| Problem description |
Below are some records; find each line that carries the word "exact" and copy it.

· · · ·

(** *** The cursor *)

Lemma next_ready_moves r : id (next_ready r).1 = id r /\ state (next_ready r).1 = state r /\ steps (next_ready r).1 = steps r /\
  (length (ready (next_ready r).1) <= length (ready r))%nat /\
  ((next_ready r).2 = Ok true -> S (length (ready (next_ready r).1)) = length (ready r)).
Proof. unfold next_ready. destruct (ready r) as [|tk rest] eqn:Hr; simpl; split_and!; rewrite ?Hr; simpl; try done; lia. Qed.
Lemma prepare_join_moves n r : let j := prepare_join (fun _ => m_ret tt) n r in
  id j.1 = id r /\ state j.1 = state r /\ steps j.1 = steps r /\
  (j.2 = Ok true -> ready j.1 = ready r) /\ (j.2 = Ok false -> S (length (ready j.1)) = length (ready r)).
Proof.
  unfold prepare_join. repeat case_match; try done. set (r1 := r <| joins := _ |>).
  change (id r) with (id r1). change (state r) with (state r1). change (steps r) with (steps r1). change (ready r) with (ready r1).
  clearbody r1. pose proof (next_ready_moves r1) as (H1' & H2' & H3' & _ & H4'). unfold m_bind.
  destruct (next_ready r1) as [r2 [[]|e]]; simpl in *; split_and!; try done. intros _. by apply H4'.
Qed.
Definition steady {A} (m : M Run A) : Prop := forall r, id (m r).1 = id r /\ state (m r).1 = state r /\ steps (m r).1 = steps r.
Lemma steady_bind {A B} (m : M Run A) (f : A -> M Run B) : steady m -> (forall a, steady (f a)) -> steady (m_bind m f).
Proof.
  intros Hm Hf r. unfold m_bind. destruct (Hm r) as (H1 & H2 & H3). destruct (m r) as [r1 [a|e]]; simpl in *; [|done].
  destruct (Hf a r1) as (K1 & K2 & K3). split_and!; congruence.
Qed.
Lemma steady_guard c code msg : steady (m_guard c code msg).
Proof. intros r. unfold m_guard. by case_match. Qed.
Lemma steady_next : steady next_ready.
Proof. intros r. pose proof (next_ready_moves r) as (? & ? & ? & _). done. Qed.
Lemma steady_edges par n grp total l : steady (m_iter (take_edge par n grp total) l).
Proof.
  induction l as [|ie l IH]; [done|]. apply steady_bind; [|by intros _]. intros r. unfold take_edge. destruct ie as [k e]. by repeat case_match.
Qed.
Lemma steady_advance n cond grp : steady (advance p n cond grp).
Proof.
  intros r. unfold advance. case_match; [by case_match|]. cbv zeta. match goal with |- context [m_bind ?m ?f r] => apply (steady_bind m f) end.
  { apply steady_guard. }
  intros _. apply steady_bind; [apply steady_guard|intros _]. apply steady_bind; [apply steady_edges|intros _].
  apply steady_bind; [done|]. intros r1. apply steady_bind; [apply steady_guard|intros _]. case_match; [done|apply steady_next].
Qed.
Lemma advance_ready n cond grp r r' b : advance p n cond grp r = (r', Ok b) -> b = true \/ n_type n <> "output"%string ->
  (length (ready r') <= 256)%nat.
Proof.
  unfold advance. destruct (String.eqb_spec (n_type n) "output"); [by case_match; intros [= <- <-] [?|?]|]. intros Ha _. cbv zeta in Ha.
  apply m_bind_ok in Ha as (r1 & _ & _ & Ha). apply m_bind_ok in Ha as (r2 & _ & _ & Ha). apply m_bind_ok in Ha as (r3 & _ & _ & Ha).
  apply m_bind_ok in Ha as (r4 & r5 & [= -> ->] & Ha). apply m_bind_ok in Ha as (r6 & ? & Hg & Ha). apply m_guard_ok in Hg as [Hg ->].
  apply Z.ltb_ge in Hg. case_match; [injection Ha as <-; lia|].
  pose proof (next_ready_moves r5) as (_ & _ & _ & Hle & _). rewrite Ha in Hle. simpl in Hle. lia.
Qed.
End Node.

(** ** Branches *)

Section BranchLoop.
Context `{L : JsonLib} {HL : JsonLaws L} `{Y : YamlLib} {E : RuntimeEnv} {HE : RuntimeEnvLaws E} {X : ExecutionEnv} {SE : StepEnv}.
Context (config : RuntimeConfig) (single : coordinated config = false) (s0 : Sys) (Hs0 : sys_ok s0).
Context (polls : nat) (p : PipelineDefinition) (g : nat).
Abbreviation XInv := (XInv config s0).
Abbreviation xwp := (wp silent XInv (fun _ => True)).

(** A branch knows how many steps its group has taken at least. *)
Definition counted {A} (Q : A -> Z -> Prop) (r : Loc * outcome A) (t : list Ticket) : Prop :=
  r.2 <> Exhausted /\ exists n, t = [Seen g n] /\ forall a, r.2 = Value a -> Q a n.
Definition counts {A} (m : Ex A) (Q : A -> Z -> Prop) (l : Loc) (n : Z) : Prop := xwp (m l) [Seen g n] (counted Q).
Lemma counts_bind {A B} (m : Ex A) (f : A -> Ex B) P Q l n :
  counts m P l n -> (forall a l' n', P a n' -> counts (f a) Q l' n') -> counts (m ≫= f) Q l n.
Proof.
  intros Hm Hf. apply wp_bind. eapply wp_mono; [|exact Hm]. intros [l' o] t' (Ho & n' & -> & HP). simpl in *.
  destruct o as [a|x| |]; [by apply Hf, HP|..|done]; by (split; [|eexists]).
Qed.
Lemma counts_neutral {A} (m : Ex A) l n : neutral m -> counts m (fun _ n' => n' = n) l n.
Proof.
  intros Hm. eapply wp_mono; [|eapply (lands_wp _ _ _ unmoved); [|apply Hm]].
  - intros [l' o] t' [-> [_ Ho]]. split; [done|]. by exists n.
  - intros w w' T. by apply unmoved_inv.
Qed.
Lemma counts_then {A B} (m : Ex A) (f : A -> Ex B) Q l n : neutral m -> (forall a l', counts (f a) Q l' n) -> counts (m ≫= f) Q l n.
Proof. intros Hm Hf. eapply counts_bind; [by apply counts_neutral|]. by intros a l' n' ->. Qed.
Lemma counts_group {A} (f : ParallelState -> ParallelState * tres A) m (P : Prop) l n :
  (forall ps, n <= ps_steps ps -> ps_steps ps <= ps_steps (f ps).1 /\ (forall a, (f ps).2 = TOk a -> m <= ps_steps (f ps).1 /\ P)) ->
  counts (ex_block (on_group g f)) (fun _ n' => n' = m /\ P) l n.
Proof.
  intros Hf. unfold counts, ex_block. simpl. eapply block_ok_mono; [|exact (group_block config s0 g n f m P Hf)].
  intros [a|x] t'; simpl.
  - intros [-> HP]. split; [done|]. by exists m.
  - intros ->. split; [done|]. by exists n.
Qed.
Lemma arrive_steps index m n ps : n <= ps_steps ps ->
  ps_steps ps <= ps_steps (arrive index m ps).1 /\ (forall a, (arrive index m ps).2 = TOk a -> n <= ps_steps (arrive index m ps).1 /\ True).
Proof. unfold arrive. repeat case_match; simpl; split; try lia; intros; split; done. Qed.
Lemma failed_steps x n ps : n <= ps_steps ps ->
  ps_steps ps <= ps_steps (branch_failed x ps).1 /\ (forall a, (branch_failed x ps).2 = TOk a -> n <= ps_steps (branch_failed x ps).1 /\ True).
Proof. unfold branch_failed. repeat case_match; simpl; split; try lia; intros; split; done. Qed.
(** The runs [D] have been recovered. *)
Definition settled (D : list string) (db db' : DB) : Prop :=
  (forall i, option_Forall2 (fun row row' => if bool_decide (i ∈ D) then outcome row row' else row' = row)
      (tables db !! (KRun, i)) (tables db' !! (KRun, i)))
  /\ (forall i, option_Forall2
        (fun row row' => if bool_decide (row_run_id row ∈ D) then attempt_outcome db row row' else row' = row)
        (tables db !! (KAttempt, i)) (tables db' !! (KAttempt, i))).

Lemma option_Forall2_eq {A} (o : option A) : option_Forall2 (fun x y => y = x) o o.
Proof. destruct o; by constructor. Qed.
Lemma settled_start db : settled [] db db.
Proof. split; intros i; destruct (tables db !! _); constructor; by rewrite bool_decide_eq_false_2 by apply not_elem_of_nil. Qed.

Lemma settled_run D db db' i row : settled D db db' -> i ∉ D -> tables db !! (KRun, i) = Some row ->
  tables db' !! (KRun, i) = Some row.
Proof. intros [Hr _] Hi Hrow. specialize (Hr i). rewrite Hrow in Hr. inversion Hr as [? ? Ho Heq1 Heq2|]. rewrite bool_decide_eq_false_2 in Ho by done. by subst. Qed.

Lemma attempt_outcome_place db row row' : attempt_outcome db row row' ->
  row_run_id row' = row_run_id row /\ row_sequence row' = row_sequence row.
Proof. unfold attempt_outcome. case_match; [|by intros ->]. by intros (a & n & _ & ->). Qed.
Lemma outcome_place row row' : outcome row row' ->
  row_run_id row' = row_run_id row /\ row_sequence row' = row_sequence row.
Proof. intros (r & _ & Ho). repeat case_match; (try destruct Ho as (n & Ho)); by subst. Qed.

· · · ·

| Reply to the exercise |
  intros Hm Hf. apply wp_bind. eapply wp_mono; [|exact Hm]. intros [l' o] t' (Ho & n' & -> & HP). simpl in *.
  intros Hf. unfold counts, ex_block. simpl. eapply block_ok_mono; [|exact (group_block config s0 g n f m P Hf)].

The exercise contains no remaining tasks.